Florian’s jaw dropped to the floor. Not only was his companion a capitalist thug, but a bona fide headcase too. Right now, he must be wondering how to extricate himself out of his dinner invite without appearing rude.

“It’s… um… as I said, it’s complicated,” I added. “To compound my mother’s death, I suffer from a slightly unusual condition.”

I’d honed a technique of telling this tale on autopilot, of divorcing myself from it. Having related it so many times over the years, to friends as well as fascinated psychologists, my green no longer wavered. Orange didn’t get a look in.

“I have synaesthesia. I imagine you don’t know what that it. Most people don’t.”

Predictably, he shook his head, his expression one of polite curiosity more than wariness. That would come later.

“It sounds a little strange, but it is a recognised phenomenon, although there aren’t many of us. In its simplest form, synaesthetes, like me, see certain numbers or words as being associated with a specific colour. And in itself, synaesthesia is not an illness, so to say we suffer isn’t the right phrase. It’s simply some people’s version of normal.”

Until it wasn’t.

“The commonest phenomena reported are assigning particular colours to months of the year or days of the week,” I continued, because I’d read that somewhere. And if that was all that most synaesthetes had to deal with? Good luck to them.

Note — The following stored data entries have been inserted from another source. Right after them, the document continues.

(** C10: for a name that is not blank and has no syntax character of
    regular expressions, [highlightName] returns segments whose texts, put
    together in order, are the text: nothing is added, lost or moved. The
    name goes into the pattern as it is, so the condition on the syntax
    characters is needed: with the name "(a)" the pattern has two groups,
    each match is captured twice, and "xay" comes back as "x", "a", "a",
    "y". *)
Theorem C10_segments_concatenate_to_text (text nm : string) :
  blank nm = false -> plainCharacters nm = true ->
  (exists node,
      highlightName text nm = Some node
      /\ JS.join (List.map segmentText (segments node)) = text)
  /\ (blank "(a)" = false
      /\ plainCharacters "(a)" = false
      /\ option_map segments (highlightName "xay" "(a)")
         = Some [plain "x"; plain "a"; plain "a"; plain "y"]
      /\ JS.join (List.map segmentText
                           [plain "x"; plain "a"; plain "a"; plain "y"])
         <> "xay").
Proof.
  intros B P. split.
  - destruct (highlightName_plain text nm B P) as (node & E & G).
    exists node. split; [assumption|]. exact (GreedySplit_join nm text _ G).
  - repeat split. discriminate.
Qed.

Lemma C10_segments_concatenate_to_text_witness :
  exists node,
    highlightName "Lily met a dragon. lily smiled." "Lily" = Some node
    /\ JS.join (List.map segmentText (segments node))
       = "Lily met a dragon. lily smiled.".
Proof.
  exact (proj1 (C10_segments_concatenate_to_text
                  "Lily met a dragon. lily smiled." "Lily"
                  eq_refl eq_refl)).
Defined.

(** * Further properties *)

(** ** Highlighting: what the segments are *)

Lemma substring_append_l (a b : string) (i n : nat) :
  i + n <= length a -> substring i n (a ++ b) = substring i n a.
Proof.
  revert i n; induction a as [|c a IH]; intros i n H; simpl in H.
  - assert (i = 0) by lia. assert (n = 0) by lia. subst.
    now rewrite substring_zero.
  - destruct i as [|i].
    + destruct n as [|n]; [reflexivity|].
      cbn [append substring]. f_equal. apply IH. lia.
    + cbn [append substring]. apply IH. lia.
Qed.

Florian frowned a little. “What, like January and February have, I don’t know, a gloomy brown feeling when you think about them?”

I smiled at him. “Something like that. A lot of synaesthetes don’t even know they do it, or maybe don’t realise everyone else isn’t doing it too. Recently, I read about a guy who experiences a vile odour and actually gags whenever he sees magician’s equipment, like on the television, for example.”

“That’s weird. Although it doesn’t sound like something that would be too…” He searched for the right way of alluding to my breakdown, “Upsetting. Especially the colours and seasons thing. Doesn’t everyone associate spring days with bright yellow sunshine, and winter with greys and browns?”

I agreed with him. “Possibly, to some degree. My own experience can be a little more… intense. My colour associations tend to be more with… um… moods and feelings. And based on people and the emotions they generate, rather than numbers and seasons. Although I do that too, but in comparison, it hardly registers.”

Florian’s lips quirked a little and he took another sip of rosé. “So, like, if you’re happy, your head is filled with a certain colour? That sounds cool.”

Over the last few minutes, his silver had darkened and now settled around him like a comfortable shawl. My flat green butted against it in a tranquil fashion. If I told him that, he’d fall off his chair.